When I tell people about having scoliosis, many question the validity, as if my condition isn’t really all that serious. If I go into all the gruesome details, I notice that many look at me differently than they did before. Some, in fact most, I think get confused about scoliosis and spinal fusion, because it’s not something I can really explain in a short conversation. So, I have found that sometimes it’s simply easier not to say too much about my scoliosis and instead, for me, it’s easier to write about it.
In all honesty, I am actually a super private person who doesn’t really like over-sharing. I know you would never guess that about me, because I put it all out there in The Curvy Spine. But I do it for two main reasons:
The first reason, and the most important, is that it’s a selfish escape. A way of processing everything that has happened and everything that is happening. Scoliosis as a condition binds me to a lifetime journey, and with it comes the physical and the emotional symptoms. For me, it’s much easier to express the emotional symptoms of my condition through writing. No one should be defined by the struggles they go through, but that does happen. I am many things, but I am not my condition. My writing is a form of expression. An outlet for the emotional symptoms that come with scoliosis, and for that reason, I write for myself.

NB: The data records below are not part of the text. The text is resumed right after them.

(** * AutoEncoderCV: the autoencoder collective variable of the tutorial
    docs/notebooks/tutorials/adv_newcv_scratch.ipynb

    The class is glue code around three sub-modules (norm_in, encoder,
    decoder).  The development embeds its constructor, its two forward
    paths and its training step, with Python dictionaries as finite maps,
    exceptions as an error result, and the metrics sink of [self.log] as an
    explicit state. *)

From stdpp Require Import gmap strings list fin_maps.

Set Warnings "-register-all,-clear-no-such-hyp".

Local Open Scope string_scope.
Local Open Scope list_scope.
Local Open Scope Z_scope.

(** ** Python values, exceptions, results *)

(** The values an [options] dictionary can hold. *)
Inductive value : Type :=
  | VNone
  | VBool (b : bool)
  | VInt (n : Z)
  | VStr (s : string)
  | VDict (d : gmap string value).

(** The exceptions the modelled code can raise.  [KeyError] is what a
    dictionary lookup of an absent key raises (the specification calls it
    MissingKeyError); [TypeError] is raised by calling [None] and by [**]
    on something that is not a mapping; [AttributeError] by reading an
    attribute that was never assigned; [ConfigurationError] is the
    specification's name for the rejection of an unknown options key. *)
Inductive exn : Type :=
  | IndexError
  | KeyError (k : string)
  | TypeError
  | AttributeError
  | ConfigurationError.

Inductive result (A : Type) : Type :=
  | Ok (a : A)
  | Err (e : exn).
Arguments Ok {A} a.
Arguments Err {A} e.

#[global] Instance result_ret : MRet result := λ A a, Ok a.
#[global] Instance result_bind : MBind result := λ A B f r,
  match r with
  | Ok a => f a
  | Err e => Err e
  end.

#[global] Instance result_fmap : FMap result := λ A B f r,
  match r with
  | Ok a => Ok (f a)
  | Err e => Err e
  end.

(** [l[i]] on a Python list, negative indices counting from the end. *)
Definition list_getitem {A} (l : list A) (i : Z) : result A :=
  let n := Z.of_nat (length l) in
  let j := if i <? 0 then i + n else i in
  if (j <? 0) || (n <=? j) then Err IndexError
  else match l !! Z.to_nat j with
       | Some a => Ok a
       | None => Err IndexError
       end.

(** [d[k]] on a Python dict. *)
Definition dict_getitem {V} (d : gmap string V) (k : string) : result V :=
  match d !! k with
  | Some v => Ok v
  | None => Err (KeyError k)
  end.

(** [k in d]. *)
Definition dict_contains {V} (d : gmap string V) (k : string) : bool :=
  match d !! k with
  | Some _ => true
  | None => false
  end.

(** [d.setdefault(k, v)], as the dictionary it leaves behind. *)
Definition setdefault {V} (d : gmap string V) (k : string) (v : V) : gmap string V :=
  match d !! k with
  | Some _ => d
  | None => <[k := v]> d
  end.

(** [v is None] and [v is False]: identity with the two singletons. *)
Definition is_None (v : value) : bool :=
  match v with
  | VNone => true
  | _ => false
  end.

Definition is_False (v : value) : bool :=
  match v with
  | VBool false => true
  | _ => false
  end.


(** [**v] in a call: only a mapping can be unpacked into keyword
    arguments. *)
Definition unpack_kwargs (v : value) : result (gmap string value) :=
  match v with
  | VDict d => Ok d
  | _ => Err TypeError
  end.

The second reason I write about my condition is for my readers. I have people writing to me telling me their challenges, sharing their secrets, and asking me for advice. It’s the bond that we share as fellow people living with scoliosis that keeps me writing. It’s nice to know that my posts are being read, shared, liked, and used. It’s a humbling experience knowing that my writing is able to capture readers so much so that they feel the need to share their own stories with me. I look forward to the comments and the emails I receive.
The Curvy Spine is my platform to connect with others who live with the same struggles that I do daily. So, I write. I write for myself and I write for you.
6 thoughts on “Why I Write About Scoliosis”
Hi I’d just like to say I can really relate to what you are saying I had spinal fusion surgery and hate telling people about and even if I do they never under stand the pain that we go through daily
It’s true. I think it’s hard to relate to a situation you cannot connect to. What do usually say?
I am glad to see someone writing about it. I had my first surgery in 1972 when it was still experimental . At the age of 15 I made the decision to have it. I had not only curvature but rotation and it was crushing my heart a lungs. I had a 50/50 chase of survival and death by the age of 20. Thankfully one of the most renown doctors of the time lived in Atlanta. I had bone graft fusions and a Harrington rod put in from the base of my neck to my waist! I have natural birthed 2 babies and worked in high fashion retail management for 40 years until 2014. When a 3 curve bellow my waist and collapsing pelvis did me in. Thankful for an incredible neurosurgeon specializing in severe cases removed all my original hardware and built a tree from the middle of my torso and spikes down into my pelvis with a few what I call cheese graters and other gismos. He wasn’t able correct the curve much because above my waist was already fused. This fusion changed my life big time. After a year of physical therapy I was deemed unable to return to the work I loved. I would love to compare notes with others going through this too. People just don’t understand the severity of having zero mobility….
I stayed up until 3:00 reading your blog. Your story and your writing skills are both amazing.
I have taught elementary school for 34 years and I strongly believe you have written the framework for a major best selling grade 4-7 children’s book that could change lives. Please think about it.
Came across this while looking up things for my 12 yr old starting bracing this week.
I’ve thought about a lot over the years. It’s hard to get started, you know?
I’m son is currently having extensive tests done for a genetic condition and life somehow happens and gets in the way of the “plans.”
It made my day to read this email – I appreciate it so much!
I needed you today! It was today that reality hit me hard.
I am seventy. I have had two major surgeries for adult scoliosis. I had an additional surgery in 2019 to repair a broken rod and a break at L4/5 after a devastating fall. Prior to these surgeries, I had previous fusions in my neck and a decompression for cauda equine.
My spine is not straight. I walk looking at the ground.
Today I realized that nothing can be done to make me look normal or feel normal. I have new and different pain. Maybe I can get help for the pain. I will never again look good in my clothes. This is me. It sucks.
Now I must get happy and get over myself!
Thank you for your writing. It helps.